Fair Housing Retaliation Liability Risks & How to Avoid Them
“Retaliation” is a fancy word for revenge. It’s a nasty action that you take to get back at somebody for doing something bad to you. In the context of fair housing, retaliation means an unfavorable action a landlord takes like rejecting a rental applicant or evicting a tenant because he complains about discrimination or exercises any of his other rights under discrimination laws.
While landlords who deliberately abuse their power in this way deserve whatever liability they incur, retaliation can also happen inadvertently. Risk of liability comes into play any time you reject, evict, raise the rent, or make housing decisions that negatively affect a person who’s previously exercised a fair housing right. This is true even if retaliation was the furthest thing from your mind. Moreover, while prohibition against retaliation has always been a fundamental part of fair housing laws, retaliation claims against landlords have increased noticeably in recent years.
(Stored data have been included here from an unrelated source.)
Lemma closed_table_ext t t2 i x j :
  (j ≠ i -> t !! j = t2 !! j) -> closed_table t i x !! j = closed_table t2 i x !! j.
Proof.
  intros H. unfold closed_table. destruct (open_cnt x =? 1), (decide (j = i)) as [->|Hne];
    rewrite ?lookup_delete_eq, ?lookup_insert_eq, ?lookup_delete_ne, ?lookup_insert_ne by done; auto.
Qed.

(** Erasing the entry in slot [k] of the root directory. *)
Lemma wp_root_erase A m s1 d i dr nm k en (Q : Z -> fs -> Prop) :
  layout A s1 -> inodes s1 !! i = Some d -> sector d = ROOT_DIR_SECTOR -> data d = dr -> deny_write_cnt d = 0 ->
  A !! ROOT_DIR_SECTOR = Some dr ->
  root_map m s1 dr -> list_find (match_name nm) (slots (bytes_of s1 dr)) = Some (k, en) -> 0 <= inode_sector en < 2 ^ 32 ->
  (forall s2, layout A s2 -> same_handles s1 s2 -> kept [ROOT_DIR_SECTOR] A s1 s2 -> root_map (delete nm m) s2 dr -> Q 20 s2) ->
  wp (inode_write_at mallocs i (encode_entry (mk_entry (inode_sector en) (name en) 0)) sizeof_dir_entry (20 * Z.of_nat k)) s1 Q.
Proof.
  intros Hly Hi Hs Hd Hdeny Hdr [Hwf Hm] Hfind Hsec HQ.
  apply list_find_Some in Hfind as (Hk & [Hu Hcn] & _). pose proof Hk as [Hlt Hen]%slots_lookup.
  set (e0 := mk_entry (inode_sector en) (name en) 0).
  assert (entry_wf e0) as He0.
  { split; [done|]. cbn. rewrite Hen. unfold slot. cbn. pose proof (nslots_bound (bytes_of s1 dr)).
    rewrite !length_take, length_drop, length_take, length_drop. lia. }
  pose proof (length_encode e0 He0) as Hle. pose proof (nslots_bound (bytes_of s1 dr)) as Hb.
  pose proof (dv_wf _ _ (ly_device _ _ Hly)) as Hwf1.
  pose proof (length_bytes_of _ _ Hwf1 (fw_inode _ Hwf1 _ _ Hi)) as Hlen. rewrite Hd in Hlen.
  eapply wp_inode_write_at; [done|done|done|lia|rewrite Hle; unfold sizeof_dir_entry; lia|done|].
  intros w s2 Hw Hwr. rewrite Hd in Hw, Hwr. unfold sizeof_dir_entry in Hw.
  replace w with 20%nat in * by lia. rewrite take_ge in Hwr by lia.
  replace (Z.to_nat (20 * Z.of_nat k)) with (20 * k)%nat in Hwr by lia. rewrite <-Hd in Hwr.
  destruct (layout_wrote _ _ _ _ _ _ Hly Hi ltac:(by rewrite Hs) Hwr) as (L1 & L2 & L3). rewrite Hs in L2.
  apply HQ; [done|done|done|]. pose proof (wr_bytes _ _ _ _ Hwr) as Hb2. rewrite Hd in Hb2.
  destruct (table_free (slots (bytes_of s1 dr)) k en e0) as [T1 T2]; [done|done|done|intros Hn; by apply Hn|].
  unfold root_map, dir_wf, dir_map. rewrite Hb2, slots_splice by done. split; [done|].
  rewrite T2, Hcn. by rewrite <-Hm.
Qed.

(** What removing the file in sector [n] does to the handles. *)
Record file_removed s s' (n : Z) (e : inode_disk) : Prop := {
  fr_files : files s' = files s;
  fr_dirs : dirs s' = dirs s;
  fr_inodes : forall j, inodes s' !! j = mark_if n <$> inodes s !! j;
  fr_freed : (forall j o, inodes s !! j = Some o -> sector o ≠ n) -> forall k, uses n e k -> bit (free_map s') k = false
}.

(** Closing the root directory when the file's inode has been dealt with. *)
Lemma wp_remove_close A A' m s s2 s6 d i dr i2 nm n e (Q : bool -> fs -> Prop) :
  fs_inv A m s -> A !! ROOT_DIR_SECTOR = Some dr -> m !! nm = Some n -> A !! n = Some e -> A' = A \/ A' = delete n A ->
  root_open s s2 d i dr -> i2 ≠ i -> layout A' s6 -> root_map (delete nm m) s6 dr -> kept sys_sectors A' s s6 ->
  (forall j, j ≠ i2 -> inodes s6 !! j = inodes s2 !! j) ->
  inodes s6 !! i2 = mark_if n <$> inodes s !! i2 ->
  (forall j o, inodes s !! j = Some o -> sector o = n <-> j = i2) ->
  files s6 = files s2 -> dirs s6 = dirs s2 ->
  (inodes s !! i2 = None -> forall k, uses n e k -> bit (free_map s6) k = false) ->
  (forall s', file_removed s s' n e -> fsys_step s (delete nm m) (delete nm (files_of A m s)) s' -> Q true s') ->
  wp (dir_close mallocs d;; mret true) s6 Q.
Proof.
  intros Hinv Hdr Hnm HAn HA' Hro Hne Hly Hrm Hk Hoth Hi2 Huniq Hfs Hds Hfree HQ.
  destruct (fi_entries _ _ _ Hinv nm n Hnm) as (_ & Hn1 & _).
  destruct (ro_pos _ _ _ _ _ Hro) as [Hi Hd]. destruct (ro_lookup _ _ _ _ _ Hro) as (x & Hx & Hxs & _).
  assert (inodes s6 !! i = Some x) as Hx6 by (by rewrite Hoth).
  assert (forall j, closed_table (inodes s6) i x !! j = mark_if n <$> inodes s !! j) as Htab.
  { intros j. destruct (decide (j = i2)) as [->|Hj].
    - rewrite <-Hi2. unfold closed_table. destruct (open_cnt x =? 1); [by rewrite lookup_delete_ne|by rewrite lookup_insert_ne].
    - rewrite (closed_table_ext _ (inodes s2)) by (intros _; by apply Hoth).
      destruct (ro_inode _ _ _ _ _ Hro) as (y & Hopr & _). destruct (opened_facts _ _ _ _ _ _ _ _ Hopr) as (E & _).
      assert (x = y) as -> by (rewrite E, lookup_insert_eq in Hx; congruence).
      rewrite (closed_reopened _ _ _ _ _ _ _ _ j Hopr). destruct (inodes s !! j) as [o|] eqn:Eo; [|done]. cbn.
      unfold mark_if. rewrite (proj2 (Z.eqb_neq _ _)); [done|]. intros Hs. by apply Hj, (Huniq j o Eo). }
  apply wp_bind. eapply (wp_dir_close A' s6 d i 0 x); [done|done| |done|by rewrite Hxs| |].
  { rewrite Hds, (ro_dirs _ _ _ _ _ Hro). by rewrite lookup_insert_eq. }
  { by eapply ro_removed. }
  intros s7 E7 Hly7. assert (inodes s7 = closed_table (inodes s6) i x) as Ei7 by (by rewrite E7).
  apply wp_ret, HQ.
  - split.
    + rewrite E7. cbn. by rewrite Hfs, (ro_files _ _ _ _ _ Hro).
    + rewrite E7. cbn. rewrite Hds, (ro_dirs _ _ _ _ _ Hro). by rewrite delete_insert_id by apply Hro.
    + intros j. by rewrite Ei7.
    + intros Hno k Hu. rewrite E7. apply Hfree; [|done]. destruct (inodes s !! i2) as [o|] eqn:Eo; [|done]. exfalso.
      apply (Hno i2 o Eo). by apply (Huniq i2 o Eo).
  - eapply (fsys_delete A A' m s s7 dr); [done..|by rewrite E7| |by eapply kept_dirs]. intros j. by rewrite Ei7.
Qed.

Lemma wp_inode_remove s i x (Q : unit -> fs -> Prop) :
  inodes s !! i = Some x ->
  Q tt (set_inodes (<[i := mark_removed x]> (inodes s)) (open_inodes s) s) -> wp (inode_remove i) s Q.
Proof. intros Hx HQ. apply wp_bind. eapply wp_get_inode; [done|]. apply wp_bind, wp_get. by apply wp_put. Qed.

(** The inode at [i2] is the only one for sector [n]. *)
Lemma opened_unique A s s2 s3 d i dr i2 n e t' l' ino2 j o :
  root_open s s2 d i dr -> opened (inodes s2) (open_inodes s2) i2 n e t' l' ino2 -> inodes s3 = t' -> layout A s3 ->
  inodes s !! j = Some o -> sector o = n <-> j = i2.
Proof.
  intros Hro Hop Et Hly Hj. destruct (ro_inode _ _ _ _ _ Hro) as (y & Hopr & _).
  destruct (opened_before _ _ _ _ _ _ _ _ j o Hopr Hj) as (o2 & Hj2 & Es & _).
  destruct (opened_before _ _ _ _ _ _ _ _ j o2 Hop Hj2) as (o3 & Hj3 & Es3 & _).
  destruct (opened_facts _ _ _ _ _ _ _ _ Hop) as (Et' & Hs2 & _). split.
  - intros Hs. apply (ha_sect _ _ (ly_handles _ _ Hly) j i2 o3 ino2); rewrite ?Et; [done|by rewrite Et', lookup_insert_eq|congruence].
  - intros ->. rewrite Et', lookup_insert_eq in Hj3. congruence.
Qed.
How does retaliation happen and what can you do to avoid it? Those are the questions this month’s lesson will answer. First, we’ll explain the laws of retaliation and the conundrum they pose when dealing with protected individuals after they’ve engaged in protected activities. Then, we’ll outline eight rules to follow to ensure that your rental staff is sensitive to retaliation liability risks and the actions they can take to defuse them. At lesson’s end, you can take the Coach’s Quiz testing your knowledge of the lessons and ability to apply them in real-life situations.
WHAT DOES THE LAW SAY?
Retaliation is a form of discrimination that the federal Fair Housing Act (FHA) bans. The rule stems from Section 818 of the FHA, which makes it illegal to “coerce, intimidate, threaten, or interfere with” any person “on account of his having exercised” any right the law protects. Regulations and court decisions interpreting the provision have made it amply clear that acts of retaliation violate Section 818.
In a retaliation proceeding, there are four things that the rental applicant, tenant, or other complainant (which, for simplicity’s sake, we’ll refer to as “tenant,” except where the context requires otherwise) must prove to make a valid case:
1. Tenant Exercised a Fair Housing Right
First, tenants must show they exercised a fair housing right. Suing the landlord is an obvious example. However, “exercising” a fair housing right can also take more subtle forms, such as:
- Requesting accommodations for a disability;
- Reporting a discriminatory housing practice to a landlord or an authority; and/or
- Talking to a HUD official, bringing a complaint, testifying, assisting, or participating in any way in an FHA proceeding.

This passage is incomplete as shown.